* Exported from MasterCook *

LAMB WITH PEPPERS AND TOMATOES - (CORDERO A LA CHILINDRON)

Recipe By :Barbara Norman
Serving Size : 6 Preparation Time :1:00
Categories : 5-10G Low Carb Meat Lamb
Regional Spanish Znew2001


Amount Measure Ingredient -- Preparation Method
-------- ------------ --------------------------------
2 lb boned lamb -- 1kg shoulder
-- or leg)
1 lg onion -- chopped fine
2 lg garlic clove -- whole
8 oz canned tomatoes -- (1 can)
6 lg red peppers
(or a 14 oz can of pimientos)
3 oz cured ham -- cut in short strips
2 tbsp olive oil
salt and pepper -- to taste

If you use fresh peppers, put them to roast in a 350F oven. They should be tender in approximately 45 minutes (which is about when you will need them).

Cut lamb in bite-size pieces and fry in hot olive oil with peeled whole garlic cloves in a casserole. Sprinkle lamb with salt and pepper while frying.

When meat is browned, add ham cut in short strips and onion, chopped fine. When onion is tender, add tomatoes and roasted, seeded peppers (or canned pimiento) cut in strips. Continue frying slowly until lamb is tender.
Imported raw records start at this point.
(** * neffint: Fourier integrals on a fixed frequency grid

    A shallow embedding of [neffint/fixed_grid_fourier_integral.py].

    Modelling conventions.
    - NumPy [float64] values are idealised as real numbers ([R]) and
      [complex128] values as pairs of reals; rounding, overflow, underflow,
      infinities and NaN are outside the model.
    - A NumPy array handed to an element-wise kernel is its flat list of
      elements (row-major); the kernels never look at the shape.
    - Python exceptions are values of [exn]; code that may raise returns
      a [result].
    - SciPy's [pchip_interpolate] is not part of the repository: it is a
      parameter of the development. *)

From Stdlib Require Import String DecimalString.
From Stdlib Require Import Reals Lra Lia List Bool Arith.
Import ListNotations.

Open Scope R_scope.

(** * Part I: the program *)

(** ** Python exceptions and fallible computations *)

(** The built-in exception classes this module can raise, and
    [UserDefined] for a class a package would declare itself. *)
Inductive exn_class : Type :=
| RuntimeError
| ValueError
| IndexError
| UserDefined (name : string).

Record exn : Type := mk_exn { exn_cls : exn_class; exn_msg : string }.

Inductive result (A : Type) : Type :=
| Ok (a : A)
| Raise (e : exn).
Arguments Ok {A} a.
Arguments Raise {A} e.

Definition bind {A B : Type} (m : result A) (k : A -> result B) : result B :=
  match m with
  | Ok a => k a
  | Raise e => Raise e
  end.

Notation "x <- m ;; k" := (bind m (fun x => k))
  (at level 61, m at next level, right associativity).
Notation "' p <- m ;; k" := (bind m (fun p => k))
  (at level 61, p pattern, m at next level, right associativity).

Definition is_ok {A : Type} (m : result A) : bool :=
  match m with Ok _ => true | Raise _ => false end.

(** ** Complex numbers as NumPy computes with them *)

Definition C : Type := (R * R)%type.

Definition RtoC (x : R) : C := (x, 0).
Definition Ci : C := (0, 1).
Definition C0 : C := (0, 0).
Definition C1 : C := (1, 0).

Definition Cre (z : C) : R := fst z.
Definition Cim (z : C) : R := snd z.

Definition Cadd (z w : C) : C := (fst z + fst w, snd z + snd w).
Definition Copp (z : C) : C := (- fst z, - snd z).
Definition Csub (z w : C) : C := (fst z - fst w, snd z - snd w).
Definition Cmul (z w : C) : C :=
  (fst z * fst w - snd z * snd w, fst z * snd w + snd z * fst w).
Definition Cdiv (z w : C) : C :=
  ((fst z * fst w + snd z * snd w) / (fst w * fst w + snd w * snd w),
   (snd z * fst w - fst z * snd w) / (fst w * fst w + snd w * snd w)).
Definition Cexp (z : C) : C := (exp (fst z) * cos (snd z), exp (fst z) * sin (snd z)).

Declare Scope cplx_scope.
Delimit Scope cplx_scope with C.
Bind Scope cplx_scope with C.
Infix "+" := Cadd : cplx_scope.
Infix "-" := Csub : cplx_scope.
Infix "*" := Cmul : cplx_scope.
Infix "/" := Cdiv : cplx_scope.
Notation "- z" := (Copp z) : cplx_scope.

(** [x < y] as the boolean NumPy produces. *)
Definition Rltb (x y : R) : bool := if Rlt_dec x y then true else false.

(** ** NumPy array helpers on flat lists *)

(** Element-wise binary operation on arrays of one shape. *)
Fixpoint map2 {A B D : Type} (f : A -> B -> D) (a : list A) (b : list B) : list D :=
  match a, b with
  | x :: a', y :: b' => f x y :: map2 f a' b'
  | _, _ => []
  end.

(** [a[mask]]: boolean-mask selection (a copy). *)
Fixpoint np_select {A : Type} (mask : list bool) (a : list A) : list A :=
  match mask, a with
  | m :: mask', v :: a' =>
      if m then v :: np_select mask' a' else np_select mask' a'
  | _, _ => []
  end.

(** [a[mask] = vals]: boolean-mask assignment. *)
Fixpoint np_put {A : Type} (mask : list bool) (a vals : list A) : list A :=
  match mask, a with
  | m :: mask', v :: a' =>
      if m then
        match vals with
        | w :: vals' => w :: np_put mask' a' vals'
        | [] => v :: np_put mask' a' []
        end
      else v :: np_put mask' a' vals
  | _, _ => a
  end.

(** [np.all]. *)
Definition np_all (b : list bool) : bool := forallb (fun v => v) b.

(** [bool(a)] for a boolean array, as the [if] statement asks for it
    (NumPy 1.x: an empty array is false, with a deprecation warning; from
    NumPy 2.2 on the empty case raises as well). *)
Definition array_truth (b : list bool) : result bool :=
  match b with
  | [] => Ok false
  | [v] => Ok v
  | _ => Raise (mk_exn ValueError
           "The truth value of an array with more than one element is ambiguous. Use a.any() or a.all()")
  end.

(** [np.min([a, b], axis=0)]. *)
Definition np_min2 (a b : list R) : list R := map2 Rmin a b.

(** ** Module constants *)

Definition MAX_TAYLOR_ITERATIONS : nat := 1000.

(** [np.finfo(float64).eps] *)
Definition float64_eps : R := / 2 ^ 52.

Definition nat_to_string (n : nat) : string :=
  NilEmpty.string_of_uint (Nat.to_uint n).

(** ** [_lambda] *)

Definition lambda_closed (xx : R) : C :=
  let exp_jx := Cexp (Ci * RtoC xx) in
  ((- Ci) * exp_jx / RtoC xx + (exp_jx - RtoC 1) / RtoC (xx ^ 2))%C.

Record lambda_state : Type := mk_lambda_state {
  l_result : list C;
  l_jx_to_n : list C;
  l_abs_x_to_n_plus_1 : list R;
  l_inv_factorial : R
}.

(** The three steps of a pass [n] of the loop: add the next term, build
    the comparison array of the convergence test, update the variables. *)
Definition lambda_add_term (taylor_mask : list bool) (n : nat)
    (st : lambda_state) : list C :=
  np_put taylor_mask (l_result st)
    (map2 Cadd (np_select taylor_mask (l_result st))
       (map (fun j => RtoC (1 / (INR n + 2)) * j
                      * RtoC (l_inv_factorial st))%C (l_jx_to_n st))).

Definition lambda_test (taylor_mask : list bool) (exp_abs_x : list R) (n : nat)
    (st : lambda_state) (result1 : list C) : list bool :=
  let min_component :=
    np_min2 (map (fun z => Rabs (Cre z)) (np_select taylor_mask result1))
            (map (fun z => Rabs (Cim z)) (np_select taylor_mask result1)) in
  let remaining_term_bound :=
    map2 (fun a e => a * e * l_inv_factorial st * 1
                     / ((INR n + 3) * (INR n + 1)))
         (l_abs_x_to_n_plus_1 st) exp_abs_x in
  map2 (fun b m => Rltb b (float64_eps * m)) remaining_term_bound min_component.

Definition lambda_update (xx : list R) (n : nat) (st : lambda_state)
    (result1 : list C) : lambda_state :=
  mk_lambda_state result1
    (map2 Cmul (l_jx_to_n st) (map (fun v => Ci * RtoC v)%C xx))
    (map2 Rmult (l_abs_x_to_n_plus_1 st) (map Rabs xx))
    (l_inv_factorial st / (INR n + 1)).

(** [for n in range(...)]: the test is
    [if remaining_term_bound < rel_tolerance * min_component: break], on the
    comparison array itself.  The loop hands back the last value bound to
    [n] together with the accumulated array. *)
Fixpoint lambda_loop (taylor_mask : list bool) (xx exp_abs_x : list R)
    (ns : list nat) (last_n : nat) (st : lambda_state)
  : result (nat * list C) :=
  match ns with
  | [] => Ok (last_n, l_result st)
  | n :: ns' =>
      let result1 := lambda_add_term taylor_mask n st in
      brk <- array_truth (lambda_test taylor_mask exp_abs_x n st result1) ;;
      if brk then Ok (n, result1)
      else lambda_loop taylor_mask xx exp_abs_x ns' n
             (lambda_update xx n st result1)
  end.

Definition lambda_error : exn :=
  mk_exn RuntimeError
    ("Lambda calculation failed to converge after "
     ++ nat_to_string MAX_TAYLOR_ITERATIONS ++ " iterations").

Definition _lambda (x : list R) : result (list C) :=
  let result0 := map (fun _ => C0) x in
  let taylor_mask := map (fun v => Rltb (Rabs v) 1) x in
  let not_mask := map negb taylor_mask in
  let xx := np_select not_mask x in
  let result1 := np_put not_mask result0 (map lambda_closed xx) in
  let xx := np_select taylor_mask x in
  '(n, result2) <- lambda_loop taylor_mask xx (map (fun v => exp (Rabs v)) xx)
                (seq 0 (MAX_TAYLOR_ITERATIONS + 1)) 0%nat
                (mk_lambda_state result1 (map (fun _ => C1) xx) (map Rabs xx) 1) ;;
  if Nat.eqb n MAX_TAYLOR_ITERATIONS then Raise lambda_error
  else Ok result2.

(** ** Arrays with a leading axis

    A complex array of shape [(n, X1, X2, ...)] is kept as its [n] rows
    along axis 0, each row the flattened block of shape [(X1, X2, ...)];
    [trailing] is that block shape.  A block on its own (such as
    [func_values[-1]]) is a [trail]. *)

Record ndarray : Type := mk_ndarray { trailing : list nat; rows : list (list C) }.
Record trail : Type := mk_trail { t_shape : list nat; t_data : list C }.

Definition shape (a : ndarray) : list nat := length (rows a) :: trailing a.

(** Number of elements of a block of the given shape. *)
Definition np_prod (s : list nat) : nat := fold_right Nat.mul 1%nat s.

(** The rows all have the size their block shape announces. *)
Definition well_shaped (k : nat) (r : list (list C)) : Prop :=
  Forall (fun row => length row = k) r.

Definition index_error : exn :=
  mk_exn IndexError "index out of bounds for axis 0 with size 0".

(** [a[-1]] and [a[0]]. *)
Definition get_last {A : Type} (a : list A) : result A :=
  match rev a with
  | v :: _ => Ok v
  | [] => Raise index_error
  end.

Definition get_first {A : Type} (a : list A) : result A :=
  match a with
  | v :: _ => Ok v
  | [] => Raise index_error
  end.

(** [np.diff] of a 1-D array. *)
Definition np_diff (a : list R) : list R := map2 Rminus (tl a) a.

(** ** [complex_pchip]

    The real interpolation primitive is SciPy's [pchip_interpolate
    (xi, yi, x, der, axis)]; [yi] and the value returned are arrays with a
    leading axis, given by their rows.  Only an integer [derivative_order]
    is modelled. *)

Definition pchip_primitive : Type :=
  list R -> list (list R) -> list R -> nat -> nat -> result (list (list R)).

Definition complex_pchip (pchip_interpolate : pchip_primitive)
    (xi : list R) (zi : list (list C)) (x : list R)
    (derivative_order axis : nat) : result (list (list C)) :=
  re <- pchip_interpolate xi (map (map Cre) zi) x derivative_order axis ;;
  im <- pchip_interpolate xi (map (map Cim) zi) x derivative_order axis ;;
  Ok (map2 (map2 (fun a b => RtoC a + Ci * RtoC b)%C) re im).

(** ** [_phi_and_psi] *)

Definition phi_closed (xx : R) : C :=
  let exp_jx := Cexp (Ci * RtoC xx) in
  ((- Ci) * RtoC (xx ^ 3) * exp_jx
   - (0, 6) * RtoC xx * (exp_jx + RtoC 1)
   + RtoC 12 * (exp_jx - RtoC 1)) / RtoC (xx ^ 4).

Definition psi_closed (xx : R) : C :=
  let exp_jx := Cexp (Ci * RtoC xx) in
  (RtoC (xx ^ 2) * exp_jx
   + (0, 2) * RtoC xx * (RtoC 2 * exp_jx + RtoC 1)
   - RtoC 6 * (exp_jx - RtoC 1)) / RtoC (xx ^ 4).

(** The variables of the convergence loop. *)
Record taylor_state : Type := mk_taylor_state {
  phi : list C;
  psi : list C;
  phi_converged : bool;
  psi_converged : bool;
  jx_to_n : list C;
  abs_x_to_n_plus_1 : list R;
  inv_factorial : R
}.

Section PhiPsiLoop.

Variable taylor_mask : list bool.
Variable xx : list R.
Variable exp_abs_x : list R.
Let rel_tolerance : R := float64_eps.

(** One pass of the loop body for index [n], after the [break] test. *)
Definition phi_psi_body (n : nat) (st : taylor_state) : taylor_state :=
  let '(phi1, phi_conv1) :=
    if negb (phi_converged st) then
      let phi1 :=
        np_put taylor_mask (phi st)
          (map2 Cadd (np_select taylor_mask (phi st))
             (map (fun j => RtoC ((INR n + 6) / ((INR n + 3) * (INR n + 4))) * j
                            * RtoC (inv_factorial st))%C (jx_to_n st))) in
      let min_phi_component :=
        np_min2 (map (fun z => Rabs (Cre z)) (np_select taylor_mask phi1))
                (map (fun z => Rabs (Cim z)) (np_select taylor_mask phi1)) in
      let phi_remaining_terms_bound :=
        map2 (fun a e => 2 * a * e * inv_factorial st / ((INR n + 1) * (INR n + 5)))
             (abs_x_to_n_plus_1 st) exp_abs_x in
      (phi1,
       np_all (map2 (fun b m => Rltb b (rel_tolerance * m))
                    phi_remaining_terms_bound min_phi_component))
    else (phi st, phi_converged st) in
  let '(psi1, psi_conv1) :=
    if negb (psi_converged st) then
      let psi1 :=
        np_put taylor_mask (psi st)
          (map2 Cadd (np_select taylor_mask (psi st))
             (map (fun j => RtoC (- 1 / ((INR n + 3) * (INR n + 4))) * j
                            * RtoC (inv_factorial st))%C (jx_to_n st))) in
      let min_psi_component :=
        np_min2 (map (fun z => Rabs (Cre z)) (np_select taylor_mask psi1))
                (map (fun z => Rabs (Cim z)) (np_select taylor_mask psi1)) in
      let psi_remaining_terms_bound :=
        map2 (fun a e => a * e * inv_factorial st
                         / ((INR n + 1) * (INR n + 4) * (INR n + 5)))
             (abs_x_to_n_plus_1 st) exp_abs_x in
      (psi1,
       np_all (map2 (fun b m => Rltb b (rel_tolerance * m))
                    psi_remaining_terms_bound min_psi_component))
    else (psi st, psi_converged st) in
  mk_taylor_state phi1 psi1 phi_conv1 psi_conv1
    (map2 Cmul (jx_to_n st) (map (fun v => Ci * RtoC v)%C xx))
    (map2 Rmult (abs_x_to_n_plus_1 st) (map Rabs xx))
    (inv_factorial st / (INR n + 1)).
(** * Turbine build-execution core: a shallow embedding of the Go sources

    The development follows the package layout of the repository:

    - [builds]   : the data model carried between the phases of a build;
    - [event]    : the event envelope ([event/message.go]) and the
                   websocket emitter ([event/emitter.go]);
    - [resource] : [Resource.Out] and [streamInSource];
    - [outputs]  : the parallel output performer;
    - [builder]  : [Start], [Attach], [Complete] and their helpers
                   ([builder/builder.go]);
    - [prole]    : [Build], the builder of the earlier model.

    Calls that leave the process (container runtime, resource scripts,
    websocket transport) are answered by oracles over an abstract world that
    is threaded explicitly; every such call is appended to a log of calls, so
    that the order of effects can be stated.  Goroutines are modelled by
    per-task oracles together with an explicit arrival order on each
    channel. *)

From Stdlib Require Import ZArith List String Lia Permutation.
From stdpp Require Import base option list gmap strings fin_maps pretty.

Open Scope string_scope.
Open Scope list_scope.

(** ** Go values shared by all packages *)

(** A Go [error] value.  [ErrAborted] is the sentinel declared in
    [builder/builder.go]; every other error is identified by its message. *)
Inductive error : Type :=
| ErrAborted
| errorString (msg : string).

#[global] Instance error_eq_dec : EqDecision error.
Proof. solve_decision. Defined.

Definition error_Error (e : error) : string :=
  match e with
  | ErrAborted => "build aborted"
  | errorString msg => msg
  end.

(** [io.Reader] carrying a tar stream: identified by its contents. *)
Abbreviation Stream := string.

(** ** A state monad threading the outside world and the log of calls *)

Section StateMonad.
Context {S : Type}.

Definition M (A : Type) : Type := S -> A * S.

Definition ret {A} (a : A) : M A := fun s => (a, s).

Definition bind {A B} (m : M A) (k : A -> M B) : M B :=
  fun s => let r := m s in k (fst r) (snd r).
End StateMonad.

Arguments M : clear implicits.

Notation "'let*' x := m 'in' k" := (bind m (fun x => k))
  (at level 10, x name, m at level 100, k at level 200, only parsing).
Notation "'do' m 'then' k" := (bind m (fun _ => k))
  (at level 10, m at level 100, k at level 200, only parsing).

(** ** Package [builds]: the data model *)

Module builds.

(** [builds.Version], [builds.Source] and [builds.Params] are Go maps from
    strings; they are written [gmap string string] throughout. *)

Record MetadataField : Type := mkMetadataField {
  Name : string;
  Value : string
}.

#[global] Instance MetadataField_eq_dec : EqDecision MetadataField.
Proof. solve_decision. Defined.

Inductive OutputCondition : Type :=
| OutputConditionSuccess
| OutputConditionFailure.

#[global] Instance OutputCondition_eq_dec : EqDecision OutputCondition.
Proof. solve_decision. Defined.

(** Modelled from the spec: the declaration of [builds.Input] is not among
    the sources.  [builder.go] reads [Name], [Type], [Source], [Version]
    and [Metadata]; [Params] is the remaining field of the data model. *)
Module Input.
Record t : Type := mk {
  Name : string;
  Type_ : string;
  Source : gmap string string;
  Params : gmap string string;
  Version : gmap string string;
  Metadata : list MetadataField
}.
End Input.

(** Modelled from the spec: the declaration of [builds.Output] is not among
    the sources.  The fields are those the sources read or write ([Name],
    [Type], [Source], [Params], [SourcePath], [Version], [Metadata])
    together with the condition set [On] of the data model. *)
Module Output.
Record t : Type := mk {
  Name : string;
  Type_ : string;
  Source : gmap string string;
  Params : gmap string string;
  SourcePath : string;
  On : list OutputCondition;
  Version : gmap string string;
  Metadata : list MetadataField
}.

(** The Go zero value [builds.Output{}]. *)
Definition zero : t := mk "" "" ∅ ∅ "" [] ∅ [].

Definition with_Version (v : gmap string string) (o : t) : t :=
  mk (Name o) (Type_ o) (Source o) (Params o) (SourcePath o) (On o)
     v (Metadata o).

Definition with_Metadata (md : list MetadataField) (o : t) : t :=
  mk (Name o) (Type_ o) (Source o) (Params o) (SourcePath o) (On o)
     (Version o) md.
End Output.

#[global] Instance Input_eq_dec : EqDecision Input.t.
Proof. solve_decision. Defined.

#[global] Instance Output_eq_dec : EqDecision Output.t.
Proof. solve_decision. Defined.

Record RunConfig : Type := mkRunConfig {
  Path : string;
  Args : list string
}.

(** Modelled from the spec: the declaration of [builds.Config] is not among
    the sources; these are the fields [builder.go] reads. *)
Record Config : Type := mkConfig {
  Image : string;
  ConfigParams : gmap string string;
  Run : RunConfig;
  Paths : gmap string string
}.

(** Modelled from the spec: [api/builds/build.go] under the sources declares
    the build of an earlier model (image, script, one source).  These are
    the fields [builder.go] reads and writes, with [Guid] of the data
    model. *)
Record Build : Type := mkBuild {
  Guid : string;
  Privileged : bool;
  BuildConfig : Config;
  Inputs : list Input.t;
  Outputs : list Output.t;
  EventsCallback : string
}.

Definition Build_zero : Build :=
  mkBuild "" false (mkConfig "" ∅ (mkRunConfig "" []) ∅) [] [] "".

Definition with_Inputs (ins : list Input.t) (b : Build) : Build :=
  mkBuild (Guid b) (Privileged b) (BuildConfig b) ins (Outputs b)
          (EventsCallback b).

Definition with_Config (c : Config) (b : Build) : Build :=
  mkBuild (Guid b) (Privileged b) c (Inputs b) (Outputs b)
          (EventsCallback b).

Definition with_Outputs (outs : list Output.t) (b : Build) : Build :=
  mkBuild (Guid b) (Privileged b) (BuildConfig b) (Inputs b) outs
          (EventsCallback b).

End builds.

Import builds.

(** ** Package [event]: events, the envelope and the websocket emitter *)

Module event.

Inductive OriginType : Type :=
| OriginTypeInput
| OriginTypeOutput
| OriginTypeRun.

Record Origin : Type := mkOrigin {
  OriginType_ : OriginType;
  OriginName : string
}.

(** Modelled from the spec: the declarations of the event structs and of
    the [EventType] constants are not among the sources.  The kinds are
    those the sources construct or decode ([Log], [Status], [Initialize],
    [Start], [Error], [Output]) and the remaining two of the event model
    ([Finish], [Input]). *)
Inductive Event : Type :=
| Log (Payload : string) (origin : Origin)
| Status (status : string)
| Initialize (buildConfig : Config)
| Start (Time : Z)
| Finish (Time : Z) (ExitStatus : Z)
| Error (Message : string)
| Input (input : Input.t)
| Output (output : Output.t).

Inductive EventType : Type :=
| EventTypeLog
| EventTypeStatus
| EventTypeInitialize
| EventTypeStart
| EventTypeFinish
| EventTypeError
| EventTypeInput
| EventTypeOutput.

#[global] Instance EventType_eq_dec : EqDecision EventType.
Proof. solve_decision. Defined.

(** The method [EventType()] of each event struct. *)
Definition Event_EventType (e : Event) : EventType :=
  match e with
  | Log _ _ => EventTypeLog
  | Status _ => EventTypeStatus
  | Initialize _ => EventTypeInitialize
  | Start _ => EventTypeStart
  | Finish _ _ => EventTypeFinish
  | Error _ => EventTypeError
  | Input _ => EventTypeInput
  | Output _ => EventTypeOutput
  end.

(** *** [event/message.go] *)

(** [Event] is an interface: the zero [Message] holds no event. *)
Record Message : Type := mkMessage {
  Message_Event : option Event
}.

Record eventEnvelope (RawMessage : Type) : Type := mkEnvelope {
  Type_ : EventType;
  EventPayload : RawMessage
}.

Arguments mkEnvelope {RawMessage}.
Arguments Type_ {RawMessage}.
Arguments EventPayload {RawMessage}.

(** [encoding/json], as far as [message.go] uses it: marshalling of an
    event struct and of the envelope, unmarshalling of the envelope and of
    a payload into a [Log{}] or a [Status{}], and the number a tag prints
    as under [%d].  The one law says that an envelope that was marshalled
    is read back as it was: its type is an integer and its payload is
    JSON text that [encoding/json] wrote itself.  Nothing is assumed of
    how a payload is read back. *)
Class JSON : Type := mkJSON {
  (** [json.RawMessage], the JSON text of a payload, and the bytes of a
      marshalled envelope. *)
  RawMessage : Type;
  Bytes : Type;
  Marshal_Event : Event -> error + RawMessage;
  Marshal_envelope : eventEnvelope RawMessage -> error + Bytes;
  Unmarshal_envelope : Bytes -> error + eventEnvelope RawMessage;
  (** The decoded struct is returned together with the error, as the Go
      code assigns it to [m.Event] before it returns the error. *)
  Unmarshal_Log : RawMessage -> (string * Origin) * option error;
  Unmarshal_Status : RawMessage -> string * option error;
  EventType_number : EventType -> Z;
  envelope_read_back : forall env bytes,
    Marshal_envelope env = inr bytes ->
    Unmarshal_envelope bytes = inr env
}.

Section Message.
Context `{JSON}.

(** [MarshalJSON] is only reachable with a message that holds an event:
    [m.Event.EventType()] on a nil interface panics; a panic is [None]. *)
Definition MarshalJSON (m : Message) : option (error + Bytes) :=
  match Message_Event m with
  | None => None
  | Some ev =>
      match Marshal_Event ev with
      | inl err => Some (inl err)
      | inr payload =>
          let envelope := mkEnvelope (Event_EventType ev) payload in
          Some (Marshal_envelope envelope)
      end
  end.

(** [UnmarshalJSON] writes through its receiver: the message after the
    call is returned next to the error. *)
Definition UnmarshalJSON (m : Message) (bytes : Bytes)
  : Message * option error :=
  match Unmarshal_envelope bytes with
  | inl err => (m, Some err)
  | inr envelope =>
      match Type_ envelope with
      | EventTypeLog =>
          let r := Unmarshal_Log (EventPayload envelope) in
          (mkMessage (Some (Log (fst (fst r)) (snd (fst r)))), snd r)
      | EventTypeStatus =>
          let r := Unmarshal_Status (EventPayload envelope) in
          (mkMessage (Some (Status (fst r))), snd r)
      | t =>
          (m, Some (errorString
                      ("unknown event type: " +:+
                         pretty (EventType_number t))))
      end
  end.

(** The kinds [UnmarshalJSON] has a case for. *)
Definition decodable (ev : Event) : bool :=
  match ev with
  | Log _ _ | Status _ => true
  | _ => false
  end.

(** C5 as stated: decoding what [MarshalJSON] wrote for [ev] gives the
    message back, without error. *)
Definition reads_back (ev : Event) (bytes : Bytes) : Prop :=
  UnmarshalJSON (mkMessage None) bytes = (mkMessage (Some ev), None).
The time will vary according to the tenderness of the meat: allow 40 to 60 minutes.

Add a little water if the meat sticks to the pan, but bear in mind that this is more of a fried dish than a stew and should not be liquid when finished.

Comments: Chicken, rabbit and veal are also made a la Chilindron in Aragon and Navarre, where this method of preparation is very popular. Use young, tender animals, cut in small serving pieces.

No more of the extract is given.